À la fin des années 1960, peu de Canadiens connaissaient ces animaux. Newman espérait que le fait d’amener des narvals à Vancouver pourrait susciter un plus grand intérêt pour l’espèce et sa conservation.

Newman et trois autres personnes, sont partis pour Pond Inlet sur la côte nord de l’île de Baffin en août 1968. Menée par des guides inuits, l’équipe a passé deux semaines à essayer de capturer des narvals, mais sans succès. Alors que Newman espérait revenir l’année suivante, l’aquarium n’avait pas les moyens de financer une seconde expédition. Il croyait alors que son rêve était perdu.

Mais en août 1969, Newman apprit que des chasseurs inuits de Grise Fiord, une communauté de l’île d’Ellesmere, avaient capturé un bébé narval blessé et étaient prêts à le vendre. Croyant que le mammifère marin ne survivrait pas au vol jusqu’à Vancouver, Newman refusa l’offre. 
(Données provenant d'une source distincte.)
(** The loop empties the table. *)
Lemma release_loop_empties fuel s :
  (base.size (work_tokens_ s) ≤ fuel)%nat → work_tokens_ (release_loop fuel s).2 = ∅.
Proof.
  revert s. induction fuel as [|fuel IH]; intros s Hle.
  { simpl. apply map_size_empty_inv. lia. }
  simpl. unfold mbind, M_bind. cbn [gets fst snd].
  destruct (entries (work_tokens_ s)) as [|[id token] rest] eqn:He; simpl.
  { by apply entries_nil. }
  apply IH. simpl.
  assert (work_tokens_ s !! id = Some token) as Hid.
  { apply elem_of_entries. rewrite He. left. }
  rewrite Hid. simpl. rewrite (size_delete_Some _ _ _ Hid) in Hle. lia.
Qed.

Lemma ReleaseAllWorkTokensLocked_empties s :
  work_tokens_ (ReleaseAllWorkTokensLocked s).2 = ∅.
Proof. by apply release_loop_empties. Qed.

Lemma Bounded_begin_pair s : Bounded s → Bounded (begin_pair s).
Proof. intros Hs. apply Bounded_clear_queues. by apply (Bounded_same s). Qed.

Lemma Bounded_finish_pair fence s :
  Bounded s → source_streams_ s = ∅ → Bounded (finish_pair fence s).
Proof. intros Hs Hno. by apply (Bounded_same _ _ eq_refl (Bounded_no_sources s Hs Hno)). Qed.

(** The state each operation computes, in terms of its parts. *)
Lemma PrepareConnectionPairLocked_state fence s :
  (PrepareConnectionPairLocked fence s).2 =
  finish_pair fence (ReleaseAllWorkTokensLocked (begin_pair s)).2.
Proof. reflexivity. Qed.

Lemma PreparePairReplacement_locked_state s :
  (PreparePairReplacement_locked s).2 =
  drop_pair_work (CancelAllWorkLocked (s <| accepting_work_ := false |>)).2.
Proof. reflexivity. Qed.

Lemma ClearConnectionStateLocked_state s :
  (ClearConnectionStateLocked s).2 = finish_clear (ReleaseAllWorkTokensLocked (begin_clear s)).2.
Proof. reflexivity. Qed.

Lemma ResetSessionLocked_state s :
  (ResetSessionLocked s).2 = finish_reset (ReleaseAllWorkTokensLocked (begin_reset s)).2.
Proof. reflexivity. Qed.

Lemma PrepareConnectionPairLocked_keeps fence s :
  Bounded s → source_streams_ s = ∅ → Bounded (PrepareConnectionPairLocked fence s).2.
Proof.
  intros Hs Hno. rewrite PrepareConnectionPairLocked_state. apply Bounded_finish_pair.
  - apply ReleaseAllWorkTokensLocked_keeps. by apply Bounded_begin_pair.
  - by rewrite (ReleaseAllWorkTokensLocked_frame source_streams_).
Qed.

Lemma Bounded_drop_pair_work s : Bounded s → Bounded (drop_pair_work s).
Proof.
  intros [Hl Hf Hc Hw Hd Hr Hs]. split; try done; [by apply DispatchInv_empty|].
  destruct Hs as [Hdj Hsum Hb Hn Ht Hso Hcl]. simpl in *.
  pose proof (map_sum_nonneg _ _ (λ k v Hk, proj1 (Hso k v Hk))).
  pose proof (map_count_nonneg (source_streams_ s)).
  split; simpl; rewrite ?map_sum_empty; unfold map_count in *; rewrite ?map_size_empty; try done; lia.
Qed.

Lemma PreparePairReplacement_locked_keeps : keeps Bounded PreparePairReplacement_locked.
Proof.
  intros s Hs. rewrite PreparePairReplacement_locked_state. apply Bounded_drop_pair_work.
  apply (Bounded_frame _ core_CancelAllWorkLocked). by apply (Bounded_same s).
Qed.

Lemma Bounded_begin_clear s : Bounded s → Bounded (begin_clear s).
Proof. intros Hs. apply Bounded_clear_queues. by apply (Bounded_same s). Qed.

Lemma finish_clear_view s : view (finish_clear s) = view s.
Proof. reflexivity. Qed.

Lemma ClearConnectionStateLocked_keeps : keeps Bounded ClearConnectionStateLocked.
Proof.
  intros s Hs. rewrite ClearConnectionStateLocked_state.
  apply (Bounded_same (ReleaseAllWorkTokensLocked (begin_clear s)).2); [apply finish_clear_view|].
  apply ReleaseAllWorkTokensLocked_keeps. by apply Bounded_begin_clear.
Qed.

Lemma Bounded_begin_reset s : Bounded s → Bounded (begin_reset s).
Proof.
  intros [Hl Hf _ _ _ Hr Hs]. apply Bounded_cleared; try done.
  destruct Hs as [Hdj Hsum Hb Hn Ht Hso Hcl]. simpl in *.
  pose proof (source_bytes_nonneg _ _ _ _ (Build_SourceInv _ _ _ _ Hdj Hsum Hb Hn Ht Hso Hcl)).
  split; simpl; rewrite ?map_sum_empty; unfold map_count; rewrite ?map_size_empty; try done; limits.
Qed.

Lemma Bounded_finish_reset s :
  Bounded s → work_tokens_ s = ∅ → source_streams_ s = ∅ → closed_sources_ s = ∅ →
  Bounded (finish_reset s).
Proof.
  intros [Hl Hf Hc Hw Hd Hr Hs] Ht Hso Hcl. split; try done; simpl.
  - rewrite Ht. by apply ReplayInv_empty.
  - rewrite Hso, Hcl. by apply SourceInv_empty.
Qed.

Lemma ResetSessionLocked_keeps : keeps Bounded ResetSessionLocked.
Proof.
  intros s Hs. rewrite ResetSessionLocked_state. apply Bounded_finish_reset.
  - apply ReleaseAllWorkTokensLocked_keeps. by apply Bounded_begin_reset.
  - apply ReleaseAllWorkTokensLocked_empties.
  - by rewrite (ReleaseAllWorkTokensLocked_frame source_streams_).
  - by rewrite (ReleaseAllWorkTokensLocked_frame closed_sources_).
Qed.

(** [Stop] clears the replay table a second time; by then nothing is left. *)
Lemma Stop_finish_state s :
  (Stop_finish s).2 =
  (ReleaseAllWorkTokensLocked ((ResetSessionLocked s).2 <| state_ := kStopped |>
     <| dispatch_queue_ := [] |>)).2 <| replay_ := ∅ |> <| terminal_replay_bytes_ := 0 |>.
Proof. reflexivity. Qed.

Lemma Bounded_no_replay s :
  Bounded s → work_tokens_ s = ∅ → Bounded (s <| replay_ := ∅ |> <| terminal_replay_bytes_ := 0 |>).
Proof.
  intros [Hl Hf Hc Hw Hd Hr Hs] Ht. split; try done. simpl. rewrite Ht. by apply ReplayInv_empty.
Qed.

Lemma finish_reset_dispatch s : dispatch_queue_ (finish_reset s) = dispatch_queue_ s.
Proof. reflexivity. Qed.

Lemma ResetSessionLocked_dispatch s : dispatch_queue_ (ResetSessionLocked s).2 = [].
Proof.
  rewrite ResetSessionLocked_state, finish_reset_dispatch.
  by rewrite (ReleaseAllWorkTokensLocked_frame dispatch_queue_).
Qed.

Lemma Stop_finish_keeps : keeps Bounded Stop_finish.
Proof.
  intros s Hs. rewrite Stop_finish_state.
  pose proof (ResetSessionLocked_keeps s Hs) as Hr. pose proof (ResetSessionLocked_dispatch s) as Hd.
  destruct (ResetSessionLocked s) as [[] s1]. simpl in *.
  apply Bounded_no_replay; [|apply ReleaseAllWorkTokensLocked_empties].
  apply ReleaseAllWorkTokensLocked_keeps. apply (Bounded_same s1); [|done].
  unfold view. simpl. by rewrite Hd.
Qed.

Lemma Start_locked_keeps s :
  Bounded s → work_tokens_ s = ∅ → Bounded (Start_locked s).2.
Proof.
  intros Hs Ht. unfold Start_locked. case_match; [done|]. simpl.
  by apply (Bounded_same _ _ eq_refl (Bounded_no_replay s Hs Ht)).
Qed.

(** ** Pair replacement *)

(** The cancellation flag at [address] belongs to Work or a source that is open. *)
Definition live_flag (s : Impl) (address : nat) : Prop :=
  (∃ id token, work_tokens_ s !! id = Some token ∧
     WorkTokenState.cancellation token = Some address) ∨
  (∃ id source, source_streams_ s !! id = Some source ∧
     SourceState.cancellation source = Some address).

(** The loop of [CancelAllWorkLocked] sets every flag of its list. *)
Lemma request_all {A} (flag : A → CancellationRef) (xs : list A) s address :
  (address < length (cancellations_ s))%nat →
  (∃ x, x ∈ xs ∧ flag x = Some address) ∨ cancellations_ s !! address = Some true →
  cancellations_ (for_each (λ x, request_cancellation (flag x)) xs s).2 !! address = Some true.
Proof.
  revert s. induction xs as [|x xs IH]; intros s Hlen Hx.
  { simpl. destruct Hx as [(x & Hx & _)|Hx]; [by apply elem_of_nil in Hx|done]. }
  simpl. unfold mbind, M_bind. cbv zeta. apply IH.
  - destruct (flag x) as [b|]; simpl; by rewrite ?length_insert.
  - destruct Hx as [(y & [->|Hy]%elem_of_cons & Hflag)|Htrue]; [|by left; exists y|]; right.
    + rewrite Hflag. simpl. by rewrite list_lookup_insert_eq.
    + destruct (flag x) as [b|]; simpl; [|done].
      destruct (decide (b = address)) as [->|Hne]; [by rewrite list_lookup_insert_eq|].
      by rewrite list_lookup_insert_ne.
Qed.

Lemma CancelAllWorkLocked_requests s address :
  (address < length (cancellations_ s))%nat → live_flag s address →
  cancellations_ (CancelAllWorkLocked s).2 !! address = Some true.
Proof.
  intros Hlen Hlive. unfold CancelAllWorkLocked, mbind, M_bind. cbn [gets fst snd].
  set (cancel_tokens := for_each (λ token : string * WorkTokenState.t,
    request_cancellation (WorkTokenState.cancellation token.2)) (entries (work_tokens_ s))).
  assert (frame source_streams_ cancel_tokens) as Hframe
    by (apply frame_for_each; intros x; unfold request_cancellation; solve_frame).
  assert (frame (λ s, length (cancellations_ s)) cancel_tokens) as Hl.
  { apply frame_for_each. intros x u. destruct (WorkTokenState.cancellation x.2); simpl;
      by rewrite ?length_insert. }
  rewrite (Hframe s).
  apply (request_all (λ source : string * SourceState.t, SourceState.cancellation source.2));
    [by rewrite (Hl s)|].
  destruct Hlive as [(id & token & Hid & Hflag)|(id & source & Hid & Hflag)].
  - right. apply (request_all (λ token : string * WorkTokenState.t,
      WorkTokenState.cancellation token.2)); [done|]. left. exists (id, token).
    by split; [apply elem_of_entries|].
  - left. exists (id, source). by split; [apply elem_of_entries|].
Qed.

(** What a replaced pair leaves to the next one. *)
Definition retained_fields (s : Impl) :=
  (replay_ s, (host_id_ s, session_id_ s, session_generation_ s, runtime_epoch_ s,
   connection_epoch_counter_ s), (spec_revision_ s, spec_digest_ s, active_spec_ s,
   active_capabilities_ s, desired_spec_ s), (registration_attempted_ s, stop_requested_ s), config_ s).

Section session_keeps.
Context `{Protobuf} `{Environment} `{!Rely Bounded}.

Lemma PreparePairReplacement_keeps : keeps Bounded PreparePairReplacement.
Proof.
  unfold PreparePairReplacement. apply keeps_bind; [apply PreparePairReplacement_locked_keeps|].
  intros sources. solve_keeps.
Qed.

Lemma retire_pair_keeps : keeps Bounded retire_pair.
Proof.
  unfold retire_pair. apply keeps_bind; [auto with keeps|]. intros b.
  apply keeps_bind; [apply ClearConnectionStateLocked_keeps|auto with keeps].
Qed.
End session_keeps.

Section replacement.
Context `{Protobuf} `{Environment} `{!Sequential}.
D’autres eurent moins d’appréhension. 

En septembre, le New York Aquarium acheta le jeune narval et le transporta par avion aux États-Unis. La prétention de New York d’avoir le seul narval captif au monde a été de courte durée puisque ce jeune narval est mort un mois plus tard.


C’est alors que Newman rencontre Jim et Isabelle Graham, un riche couple de Vancouver. Les Graham avaient récemment voyagé dans l’Arctique et furent captivés par les narvals près de Pond Inlet. En entendant des habitants parler de l’expédition de l’Aquarium de Vancouver en 1968 et désireux de présenter aux autres ces créatures mystérieuses, ils ont contacté Newman et lui ont proposé de financer une deuxième expédition.

Le 1er août 1970, avec l’autorisation du ministère des Pêches en poche pour capturer des narvals, Newman et une équipe de 11 autres personnes s’envolèrent pour Pond Inlet. 

Après trois semaines infructueuses, Newman appris que les chasseurs inuits de Grise Fiord avaient capturé un jeune narval mâle et étaient prêts à le vendre. Il s’envola pour cette communauté et, après une inspection rapide et le feu vert financier des Graham, il acheta le cétacé.

Le narval fut nommé Keela Luguk, une occidentalisation du mot qilalugaq, un mot utiliser pour désigner le narval dans certains dialectes inuktitut.

Keela Luguk fut emmené à Vancouver le 24 août 1970. Keela Luguk n’est pas resté seul longtemps. 

Deux autres narvals femelles et trois bébés furent capturés et furent envoyés à Vancouver le 27 août.

« C’est un moment merveilleux », déclarait alors Newman. Après deux années difficiles, l’Aquarium de Vancouver détenait désormais la plus grande collection de narvals au monde.

Mais le 17 septembre, les trois bébés sont morts.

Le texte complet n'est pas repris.